The concept of Dependency Injection (DI) exists for a while. It was defined by Martin Fowler from the larger concept of Inversion of control (see here). This concept was defined as a mean to "wire" components together. Buy what does the term "wire" mean precisely? I think it's time to give to this concept of DI, that is apply in a vast area of frameworks, a more formal definition.
Definition
So what is Dependency Injection? Well, DI is just a form of generic programming. Usually genericity is obtained by applying parametric polymorphism to classes at the language level to get special parameterized classes or class templates. Then these class templates can be specialized to obtain regular monomorphic classes.
In case of DI, Genericity is obtained using subtyping polymorphism when designing classes. Specialization is obtained by creating prototypes from these classes. The next sections will explain and give examples to this concept of genericity associated to DI.
Genericity using parameterized classes
Generic programming is usually implemented in languages (such like Java and C++) with parametric polymorphism. A class can be parameterized with one or more formal type (or value) parameters.
The following simple example shows how classes can be made generic using parametric polymorphism.
Class templates
The following pseudo code shows how to design generic classes using parametric polymorphism.
// class templating using parameterized polymorphism
// template pseudo language
template <class BookingDAO, long MAX>
@Singleton
class BookingService {
BookingDAO bookingDAO = BookingDAO.new
long count
void book(bookingDetails) {
if(count++ < MAX) {
// do something with bookingDAO
}
}
}
template <class BookingService>
@Singleton
class BookingController
BookingService bookingService = BookingService.new
public void confirm() {
bookingService.book(bookingDetails)
}
}
@Singleton
class JPABookingDAO {
// use JPA entity manager...
}
The code simply defines a generic class BookingService wich is parameterized with a BookingDAO type and a long value MAX. The class is also tagged with the singleton scope.
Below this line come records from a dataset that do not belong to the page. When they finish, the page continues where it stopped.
(* ===== verification/Store.v ===== *)
(** * Runtime state

    The persistence boundary of [internal/store/store.go] as a class of
    operations with the laws its clients rely on, and the SQLite backend
    ([internal/store/sqlite/sqlite.go]) as the instance that discharges them.

    This is the database as the engine sees it, by value: a row of [rollouts] is
    kept as the rollout it decodes to, without [Root] ([json:"-"]) and without the
    initiator's groups (no column), and a transaction takes effect when all its
    statements succeeded.  [Rows] has [SaveRollout] and [LoadRollout] themselves -
    the SQL, the JSON, the times as text, the transaction - and shows that this is
    what a save leaves.  Time columns hold RFC3339Nano text, which SQL compares as
    text.  Every statement can fail: [db_faults] is the list of outcomes of the
    statements to come, an exhausted list being a healthy database. *)

From S2P Require Import Prelude GoTime Config Progressive Model.

(** ** The interface *)
Record FreezeState := { fs_Active : bool; fs_Reason : string; fs_By : Identity; fs_At : Time }.

Definition zero_freeze : FreezeState :=
  {| fs_Active := false; fs_Reason := ""; fs_By := {| id_Kind := ""; id_Name := ""; id_Groups := [] |};
     fs_At := zero_time |}.

Class Store (S : Type) : Type := {
  SaveRollout : Rollout → S → option err * S;
  LoadRollout : string → S → result Rollout * S;
  ListRollouts : Z → S → result (list Rollout) * S;
  SaveObservedState : TargetState → S → option err * S;
  ObservedState : string → S → result Fingerprint * S;
  ObservedFingerprints : S → result (gmap string string) * S;
  StoreSchedule : ScheduledRollout → S → option err * S;
  DueSchedules : Time → S → result (list ScheduledRollout) * S;
  DeleteSchedule : string → S → option err * S;
  StoreHistory : string → S → result (list RolloutRecord) * S;
  SaveFreeze : FreezeState → S → option err * S;
  LoadFreeze : S → result FreezeState * S;
  (* the optional LeaseStore extension *)
  has_leases : bool;
  AcquireLease : string → string → Duration → Time → S → result bool * S;
  ReleaseLease : string → string → S → option err * S;
}.

(** What a rollout looks like once stored, given what the row held before: the
    upsert keeps the target, the initiator and the creation time of an existing
    row. *)
Definition without_groups (i : Identity) : Identity :=
  {| id_Kind := id_Kind i; id_Name := id_Name i; id_Groups := [] |}.

Definition normal (r : Rollout) : Rollout :=
  set_Desired (set_Root "" (r_Desired r)) (set_Initiator (without_groups (r_Initiator r)) r).

Definition stored (old : option Rollout) (r : Rollout) : Rollout :=
  match old with
  | None => normal r
  | Some o => set_CreatedAt (r_CreatedAt o) (set_Initiator (r_Initiator o)
                (set_TargetRef (r_TargetRef o) (normal r)))
  end.

Definition stored_schedule (s : ScheduledRollout) : ScheduledRollout :=
  {| sr_ID := sr_ID s; sr_TargetRef := sr_TargetRef s; sr_DueAt := sr_DueAt s;
     sr_Desired := set_Root "" (sr_Desired s); sr_Initiator := without_groups (sr_Initiator s) |}.

(** The laws: an abstract view of the state - rollouts by id, queued schedules
    by id, the freeze - and what each operation does to it.  A failed write
    changes nothing; a read changes nothing and answers from the view. *)
Class StoreLaws (S : Type) `{!Store S} : Type := {
  rollouts_of : S → gmap string Rollout;
  schedules_of : S → gmap string ScheduledRollout;
  freeze_of : S → FreezeState;
  same_view : S → S → Prop := λ s s',
    rollouts_of s' = rollouts_of s ∧ schedules_of s' = schedules_of s ∧ freeze_of s' = freeze_of s;
  save_rollout_spec : ∀ r s,
    match SaveRollout r s with
    | (Some _, s') => same_view s s'
    | (None, s') => rollouts_of s' = <[r_ID r := stored (rollouts_of s !! r_ID r) r]> (rollouts_of s) ∧
                    schedules_of s' = schedules_of s ∧ freeze_of s' = freeze_of s
    end;
  load_rollout_spec : ∀ id s,
    same_view s (LoadRollout id s).2 ∧
    match (LoadRollout id s).1 with
    | Ok r => rollouts_of s !! id = Some r
    | Err e => e = ErrNotFound → rollouts_of s !! id = None
    end;
  view_ids : ∀ s id r, rollouts_of s !! id = Some r → r_ID r = id;
  list_rollouts_spec : ∀ s,
    same_view s (ListRollouts 0 s).2 ∧
    match (ListRollouts 0 s).1 with
    | Ok rs => rs ≡ₚ (map_to_list (rollouts_of s)).*2
    | Err _ => True
    end;
  list_limit_spec : ∀ n s,
    same_view s (ListRollouts n s).2 ∧
    match (ListRollouts n s).1 with
    | Ok rs => ∀ r, r ∈ rs → rollouts_of s !! r_ID r = Some r
    | Err _ => True
    end;
  save_observed_view : ∀ t s, same_view s (SaveObservedState t s).2;
  observed_view : ∀ ref s, same_view s (ObservedState ref s).2;
  fingerprints_view : ∀ s, same_view s (ObservedFingerprints s).2;
  schedule_spec : ∀ sc s,
    match StoreSchedule sc s with
    | (Some _, s') => same_view s s'
    | (None, s') => rollouts_of s' = rollouts_of s ∧ freeze_of s' = freeze_of s ∧
                    schedules_of s' = <[sr_ID sc := stored_schedule sc]> (schedules_of s)
    end;
  due_schedules_spec : ∀ now s,
    same_view s (DueSchedules now s).2 ∧
    match (DueSchedules now s).1 with
    | Ok scs => ∀ sc, sc ∈ scs → schedules_of s !! sr_ID sc = Some sc
    | Err _ => True
    end;
  delete_schedule_spec : ∀ id s,
    match DeleteSchedule id s with
    | (Some _, s') => same_view s s'
    | (None, s') => rollouts_of s' = rollouts_of s ∧ freeze_of s' = freeze_of s ∧
                    schedules_of s' = delete id (schedules_of s)
    end;
  history_view : ∀ ref s, same_view s (StoreHistory ref s).2;
  save_freeze_spec : ∀ f s,
    match SaveFreeze f s with
    | (Some _, s') => same_view s s'
    | (None, s') => rollouts_of s' = rollouts_of s ∧ schedules_of s' = schedules_of s ∧
                    fs_Active (freeze_of s') = fs_Active f ∧ fs_Reason (freeze_of s') = fs_Reason f
    end;
  load_freeze_spec : ∀ s,
    same_view s (LoadFreeze s).2 ∧
    match (LoadFreeze s).1 with Ok f => f = freeze_of s | Err _ => True end;
  acquire_view : ∀ k o ttl now s, same_view s (AcquireLease k o ttl now s).2;
  release_view : ∀ k o s, same_view s (ReleaseLease k o s).2;
}.

(** ** The SQLite backend *)
Module Sqlite.

Record Db := {
  db_rollouts : gmap string Rollout;
  db_history : list RolloutRecord;              (* newest first: seq DESC *)
  db_target_state : gmap string (Fingerprint * Time);
  db_schedules : gmap string ScheduledRollout;
  db_freeze : option FreezeState;               (* the single row *)
  db_leases : gmap string (string * string);    (* owner, expires_at *)
  db_faults : list (option err);
}.

Definition empty : Db := {|
  db_rollouts := ∅; db_history := []; db_target_state := ∅; db_schedules := ∅;
  db_freeze := None; db_leases := ∅; db_faults := [] |}.

(** The rows as read back: the [id] column is the primary key. *)
Definition rows (d : Db) : gmap string Rollout :=
  map_imap (λ id r, Some (set_ID id r)) (db_rollouts d).
Definition schedule_rows (d : Db) : gmap string ScheduledRollout :=
  map_imap (λ id s, Some (set_sr_ID id s)) (db_schedules d).

(** The outcome of one statement. *)
Definition statement (what : string) (d : Db) : option err * Db :=
  let d' := {| db_rollouts := db_rollouts d; db_history := db_history d;
               db_target_state := db_target_state d; db_schedules := db_schedules d;
               db_freeze := db_freeze d; db_leases := db_leases d;
               db_faults := tail (db_faults d) |} in
  match db_faults d with
  | Some e :: _ => (Some (Wrap ("sqlite: " +:+ what +:+ ": ") e ""), d')
  | _ => (None, d')
  end.

(** The statements of a transaction, until one fails. *)
Fixpoint statements (whats : list string) (d : Db) : option err * Db :=
  match whats with
  | [] => (None, d)
  | what :: whats =>
      let '(e, d) := statement what d in
      match e with Some e => (Some e, d) | None => statements whats d end
  end.

Definition history_row (r : Rollout) : RolloutRecord := {|
  rr_RolloutID := r_ID r; rr_TargetRef := r_TargetRef r; rr_Phase := r_Phase r; rr_Note := r_Note r;
  rr_Initiator := without_groups (r_Initiator r); rr_At := r_UpdatedAt r |}.

(** What one transaction does: upsert the row, append a history row, commit. *)
Definition save_rollout (r : Rollout) (d : Db) : option err * Db :=
  let '(e, d) := statements ["begin"; "save rollout"; "append history"; "commit"] d in
  match e with
  | Some e => (Some e, d)
  | None =>
      (None, {| db_rollouts := <[r_ID r := stored (rows d !! r_ID r) r]> (db_rollouts d);
                db_history := history_row r :: db_history d;
                db_target_state := db_target_state d; db_schedules := db_schedules d;
                db_freeze := db_freeze d; db_leases := db_leases d; db_faults := db_faults d |})
  end.

Definition load_rollout (id : string) (d : Db) : result Rollout * Db :=
  let '(e, d) := statement "load rollout" d in
  (match e with
   | Some e => Err e
   | None => match rows d !! id with Some r => Ok r | None => Err ErrNotFound end
   end, d).

(** [ORDER BY updated_at DESC]: the text of the column. *)
Definition updated_text (r : Rollout) : string := FormatRFC3339Nano (r_UpdatedAt r).
Definition newer (r1 r2 : Rollout) : Prop := String.le (updated_text r2) (updated_text r1).
Definition newest_first (l : list Rollout) : list Rollout := merge_sort newer l.
#[global] Arguments newest_first : simpl never.

Definition list_rollouts (limit : Z) (d : Db) : result (list Rollout) * Db :=
  let '(e, d) := statement "list rollouts" d in
  (match e with
   | Some e => Err e
   | None =>
       let rs := newest_first (map_to_list (rows d)).*2 in
       Ok (if 0 <? limit then take (Z.to_nat limit) rs else rs)
   end, d).

Definition save_observed_state (t : TargetState) (d : Db) : option err * Db :=
  let '(e, d) := statement "save observed state" d in
  match e with
  | Some e => (Some e, d)
  | None =>
      (None, {| db_rollouts := db_rollouts d; db_history := db_history d;
                db_target_state := <[ts_TargetRef t := (ts_Observed t, ts_ObservedAt t)]> (db_target_state d);
                db_schedules := db_schedules d; db_freeze := db_freeze d; db_leases := db_leases d;
                db_faults := db_faults d |})
  end.

Definition observed_state (ref : string) (d : Db) : result Fingerprint * Db :=
  let '(e, d) := statement "observed state" d in
  (match e with
   | Some e => Err e
   | None => match db_target_state d !! ref with Some (fp, _) => Ok fp | None => Err ErrNotFound end
   end, d).

Definition observed_fingerprints (d : Db) : result (gmap string string) * Db :=
  let '(e, d) := statement "observed fingerprints" d in
  (match e with
   | Some e => Err e
   | None => Ok ((λ p, fp_Value p.1) <$> db_target_state d)
   end, d).
(* ===== verification/World.v ===== *)
(** * The world the engine runs in

    [internal/engine] is one object driving many external systems: targets,
    traffic routers, flag providers, metrics backends, commands, a clock, a
    store.  Its operations are functions in a small state monad over [World]:
    the store, the in-process locks, the in-memory freeze, the redactor, and the
    trace of every interaction with the outside, newest first.  What the outside
    answers is the record [Env] of functions of that trace: quantifying over it
    covers every behaviour an external system can show, including changing its
    mind.  [Engine] holds the configuration [engine.New] and its options set. *)

From S2P Require Import Prelude GoTime Config Progressive Model Risk Security Store.

(** ** What crosses the boundary *)
Record Entry := {
  en_Action : string;
  en_RolloutID : string;
  en_TargetRef : string;
  en_Phase : string;
  en_Actor : Identity;
  en_Detail : string;
}.

Definition ActionApply : string := "apply".
Definition ActionPromote : string := "promote".
Definition ActionRollback : string := "rollback".
Definition ActionDrift : string := "drift".
Definition ActionOrphan : string := "orphan".
Definition ActionFreeze : string := "freeze".

Record Event := {
  nk_Kind : string;
  nk_TargetRef : string;
  nk_RolloutID : string;
  nk_Detail : string;
  nk_Version : string;
  nk_Environment : string;
}.

Definition ApprovalNeeded : string := "approval_needed".
Definition NotifyFailed : string := "failed".
Definition NotifyRolledBack : string := "rolled_back".
Definition NotifyPromoted : string := "promoted".

Record TrafficChange := {
  tc_Route : string;
  tc_Namespace : string;
  tc_StableService : string;
  tc_CanaryService : string;
  tc_Weight : Z;
}.

Record FlagChange := {
  fc_Flag : string;
  fc_Environment : string;
  fc_Percentage : Z;
  fc_Disabled : bool;
}.

Record GovRequest := {
  gq_Action : string;
  gq_TargetRef : string;
  gq_Actor : Identity;
  gq_Environment : string;
  gq_Version : string;
}.

Record GovDecision := { gd_Allowed : bool; gd_Reason : string }.

Record HttpRequest := {
  hq_Method : string;
  hq_URL : string;
  hq_Bearer : string;
  hq_Basic : option (string * string);
  hq_Body : string;
}.

Record HttpResponse := {
  hp_Status : Z;
  hp_Authenticate : string;
  hp_Digest : string;
  hp_Link : string;
  hp_Body : string;
}.

(** A node of a YAML document. *)
#[warnings="-register-all"]
Inductive Node :=
| NDocument (content : list Node)
| NMapping (content : list Node)
| NOther (value : string) (content : list Node).

Inductive Effect :=
| EBuild (t : Config.Target)
| EApply (t : Config.Target) (m : Manifest)
| EObserve (t : Config.Target)
| EHealth (t : Config.Target)
| EDiff (t : Config.Target) (m : Manifest)
| ERender (t : Config.Target) (m : Manifest)
| EResources (t : Config.Target)
| EPreflight (t : Config.Target) (m : Manifest)
| EReap (t : Config.Target)
| ERouter (tr : Config.TrafficRouting)
| ETraffic (c : TrafficChange)
| EFlagProvider (ff : Config.FeatureFlags)
| EFlag (c : FlagChange)
| EExec (command environ : list string)
| EMetrics (a : Config.Analysis)
| EQuery (q : string)
| ESeries (q : string)
| ESecret (ref : string)
| EGovern (r : GovRequest)
| EVerifyArtifact (ref : string)
| ERate (agent : string)
| EWait (d : Duration)
| EAudit (en : Entry)
| ENotify (ev : Event)
| EGit (dir : string) (header args : list string)
| EReadFile (path : string)
| EWriteFile (path content : string)
| ERemoveAll (path : string)
| EHttp (r : HttpRequest).

(** The answers of the outside, each a function of the trace so far (the
    request itself included).  The optional capabilities of a target are the
    boolean fields. *)
Record Env := {
  o_build : list Effect → Config.Target → option err;
  o_apply : list Effect → Config.Target → Manifest → option err;
  o_observe : list Effect → Config.Target → result Fingerprint;
  o_health : list Effect → Config.Target → result HealthStatus;
  o_differ : Config.Target → bool;
  o_diff : list Effect → Config.Target → Manifest → result string;
  o_renderer : Config.Target → bool;
  o_referenced : Config.Target → Manifest → bool;
  o_render : list Effect → Config.Target → Manifest → result string;
  o_inspector : Config.Target → bool;
  o_resources : list Effect → Config.Target → result (list Resource);
  o_preflighter : Config.Target → bool;
  o_preflight : list Effect → Config.Target → Manifest → option err;
  o_reaper : Config.Target → bool;
  o_reap : list Effect → Config.Target → result Z;
  o_router : list Effect → Config.TrafficRouting → option err;
  o_traffic : list Effect → TrafficChange → option err;
  o_flag_provider : list Effect → Config.FeatureFlags → option err;
  o_flag : list Effect → FlagChange → option err;
  o_exec : list Effect → list string → result Z;
  o_environ : list string;
  o_metrics : list Effect → Config.Analysis → option err;
  o_series_capable : bool;
  o_query : list Effect → string → result float;
  o_series : list Effect → string → result (list float);
  o_secret : list Effect → string → result string;
  o_govern : list Effect → GovRequest → result GovDecision;
  o_artifact : list Effect → string → result (bool * string);
  o_rate : list Effect → string → bool;
  o_ctx_done : list Effect → bool;
  o_cel : string → result celAst;
  o_cel_vars : list string → string → result celAst;
  o_sha256 : string → string;
  o_spec_sum : gmap string any → string;
  o_now : nat → Time;
  (* git, the file system, HTTP, and the decoders of documents *)
  o_git : list Effect → string → list string → string * option err;
  o_git_token : list Effect → result string;
  o_read_file : list Effect → string → result string;
  o_write_file : list Effect → string → string → option err;
  o_remove_all : list Effect → string → option err;
  o_http : list Effect → HttpRequest → result HttpResponse;
  o_load_all : list Effect → string → result (list (string * Config.t));
  o_dangling : list Effect → list string → list string;   (* the warnings of the kubernetes target about documents *)
  o_load : string → result Config.t;
  o_yaml : string → result Node;
  o_yaml_out : Node → result string;
  o_regexp : string → result (string → bool);
  o_url : string → result (string * string * string);   (* scheme, host, host name *)
  o_json_out : list (string * string) → string;
  o_json_tags : string → result (list string);
  o_json_token : string → result (string * string);
  o_json_pr : string → result (string * string);
  o_json_prs : string → result (list (string * string));
  o_json_hook : string → result (string * string * string);
  o_hmac : string → string → string;
}.

(** ** Configuration of an engine *)
Record Guardrails := {
  gr_Floor : PolicyFloor;
  gr_Freeze : bool;         (* an in-memory freeze is attached *)
  gr_AgentLimit : bool;     (* an agent rate limiter is attached *)
  gr_FreezeSource : bool;   (* the freeze is read from the store, as boot wires it *)
}.

Record Engine := {
  e_guardrails : option Guardrails;
  e_audit : bool;
  e_governance : bool;
  e_artifact : option (string * bool);   (* mode, has a verifier *)
  e_secrets : bool;
  e_notifier : bool;
  e_metrics : bool;                      (* an injected metrics provider *)
  e_analysis : bool;
  e_confinement : Confinement;
  e_owner : string;
  e_leaseTTL : Duration;
  e_healthRetryDelay : Duration;
  e_allowSelfApprove : bool;
  e_root : string;                       (* the context's config root *)
}.

(** ** The state and the monad *)
Record World (S : Type) := MkWorld {
  w_store : S;
  w_locks : gset string;
  w_freeze : Freeze;
  w_secrets : list string;      (* the redactor's values *)
  w_tick : nat;                 (* reads of the clock so far *)
  w_trace : list Effect;
}.
Arguments MkWorld {S} _ _ _ _ _ _.
Arguments w_store {S} _.
Arguments w_locks {S} _.
Arguments w_freeze {S} _.
Arguments w_secrets {S} _.
Arguments w_tick {S} _.
Arguments w_trace {S} _.

Definition M (S A : Type) : Type := World S → A * World S.

#[global] Instance M_ret S : MRet (M S) := λ A a w, (a, w).
#[global] Instance M_bind S : MBind (M S) := λ A B k m w, let '(a, w') := m w in k a w'.

(** A call that may fail, with what to do on the error and on the value. *)
Definition on_error {S B} (c : M S (option err)) (h : err → M S B) (k : M S B) : M S B :=
  r ← c; match r with Some e => h e | None => k end.
Definition on_result {S A B} (c : M S (result A)) (h : err → M S B) (k : A → M S B) : M S B :=
  r ← c; match r with Ok a => k a | Err e => h e end.

(** [check c catch e => h ; k]: Go's [if err := c; err != nil { h }; k]. *)
Notation "'check' c 'catch' e => h ; k" := (on_error c (λ e, h) k)
  (at level 20, c at level 100, e name, h at level 200, k at level 200, right associativity) : go_scope.
(** [get x <- c catch e => h ; k]: the same for a call with a value. *)
Notation "'get' x <- c 'catch' e => h ; k" := (on_result c (λ e, h) (λ x, k))
  (at level 20, x pattern, c at level 100, e name, h at level 200, k at level 200, right associativity) : go_scope.

Section Primitives.
Context {S : Type}.
Implicit Types (w : World S).

Definition set_store (s : S) w : World S :=
  MkWorld s (w_locks w) (w_freeze w) (w_secrets w) (w_tick w) (w_trace w).
Definition set_locks (l : gset string) w : World S :=
  MkWorld (w_store w) l (w_freeze w) (w_secrets w) (w_tick w) (w_trace w).
Definition set_freeze (f : Freeze) w : World S :=
  MkWorld (w_store w) (w_locks w) f (w_secrets w) (w_tick w) (w_trace w).
Definition set_secrets (l : list string) w : World S :=
  MkWorld (w_store w) (w_locks w) (w_freeze w) l (w_tick w) (w_trace w).
Definition set_tick (n : nat) w : World S :=
  MkWorld (w_store w) (w_locks w) (w_freeze w) (w_secrets w) n (w_trace w).
Definition set_trace (tr : list Effect) w : World S :=
  MkWorld (w_store w) (w_locks w) (w_freeze w) (w_secrets w) (w_tick w) tr.

(** A store operation. *)
Definition store {A} (f : S → A * S) : M S A :=
  λ w, let '(a, s) := f (w_store w) in (a, set_store s w).

(** An interaction with the outside: recorded, then answered. *)
Definition ask {A} (eff : Effect) (f : list Effect → A) : M S A :=
  λ w, let tr := eff :: w_trace w in (f tr, set_trace tr w).

Definition read {A} (f : World S → A) : M S A := λ w, (f w, w).
Definition write (f : World S → World S) : M S unit := λ w, (tt, f w).

(** [e.now()] and the default [e.newID()]. *)
Definition now (env : Env) : M S Time :=
  λ w, (o_now env (w_tick w), set_tick (Datatypes.S (w_tick w)) w).
Definition newID (env : Env) : M S string :=
  t ← now env; mret ("ro-" +:+ FormatID t).

(** Runs [body], then [after] whatever [body] returned: a [defer]. *)
Definition deferred {A} (after : M S unit) (body : M S A) : M S A :=
  r ← body; after;; mret r.
End Primitives.

(** ** Auditing and notifying *)

(** [strings.ReplaceAll] for a non-empty [old]. *)
Fixpoint replace_all (fuel : nat) (s old new : string) : string :=
  match fuel, s with
  | Datatypes.S fuel, String c s' =>
      if HasPrefix s old then new +:+ replace_all fuel (str_drop (str_len old) s) old new
      else String c (replace_all fuel s' old new)
  | _, _ => s
  end.
Definition ReplaceAll (s old new : string) : string := replace_all (str_len s) s old new.

(** The redactor: [Scrub] and [Register]. *)
Definition Scrub (values : list string) (s : string) : string :=
  foldl (λ s v, ReplaceAll s v "***") s values.
Definition Register (values : list string) (v : string) : list string :=
  if v == "" then values else values ++ [v].

(** [Logger.Record]; no entry modelled here carries extra fields. *)
Definition audit_Record {S} (en : Entry) : M S unit :=
  vs ← read w_secrets;
  ask (EAudit {| en_Action := en_Action en; en_RolloutID := en_RolloutID en;
                 en_TargetRef := en_TargetRef en; en_Phase := en_Phase en;
                 en_Actor := en_Actor en; en_Detail := Scrub vs (en_Detail en) |}) (λ _, tt).

Section Audit.
Context {S : Type} (e : Engine).

Definition record (en : Entry) : M S unit :=
  if e_audit e then audit_Record en else mret tt.

Definition notifyEvent (ev : Event) : M S unit :=
  if e_notifier e then ask (ENotify ev) (λ _, tt) else mret tt.
End Audit.

Example replace_all_demo : ReplaceAll "pw=hunter2 hunter2!" "hunter2" "***" = "pw=*** ***!".
Proof. reflexivity. Qed.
A BookingController class template is also defined on the same basis.
Template specialization
The following code shows how class templates can be specialized with effective types and values.
//class template instanciations
class BookingService<JPABookingDAO, 100> {
}
class BookingController<BookingService> {
}
Object lifecycle
One word about how object lifecyle is handled in the above example. To manage object lifecycles, we can use annotation based AOP. Classes can be tagged with the scope singleton. Then the annotation will be used by the AOP singleton aspect to intercept any call to the class constructor and return the same instance each time.Genericity using DI
Dependency injection is based on subtyping polymorphism and prototype wiring. The following model shows the same example as above but using DI instead.
Generic class design
Classes can be made generic using subtyping polymorphism. Classes must reference other classes through polymorphic references to interfaces (or abstract classes) in order to allow the substitution by subtypes later in the prototyping phase.
/**
*
* Spring version
* subtyping polymorphism + prototyping
*
*/
interface BookingDAO {}
class JPABookingDAO implements BookingDAO {
// JPA stuff ...
}
interface BookingService {
void book(Map bookingDetails);
}
class BookingServiceImpl implements BookingService {
long count;
BookingDAO bookingDAO;
long max;
public void book(Map bookingDetails) {
if(count++ < max) {
// do something with bookingDAO
}
}
}
class BookingController {
BookingService bookingService;
public void confirm() {
Map bookingDetails = new HashMap();
// set details
bookingService.book(bookingDetails);
}
}
Prototyping phase
The prototypes are created form the generic classes. During this phase, polymorphic references are resolved by the injection of a concrete subtype.
Te following code illustrates prototyping phase using the Grails BeanBuilder.
// prototyping
def bb = new BeanBuilder()
bb.beans {
bookingDAO(JPABookingDAO)
bookingService(BookingServiceImpl) {
bookingDAO = ref('bookingDAO')
max = 100
}
bookingController(BookingController) {
bookingService = ref('bookingService')
}
}
What does injection mean?
Injection (or component wiring) simply means the substitution of generic formal parameters by the effective parameters during the specialization.
Why using DI?
We have seen that DI is semantically equivalent to parameterized classes. Parameterized class-based genericity and load-time weaving AOP is a perfect combinaison to manage components. So why using DI? Simply because genericity based on parametric polymorphism is often poorly implemented in languages. In Java for example, class parameterization with primary values (String or int for ex.) doesn't exist. Other points are the use of proxy-based AOP with is more adapted to prototype-based programming and object lifecycle management.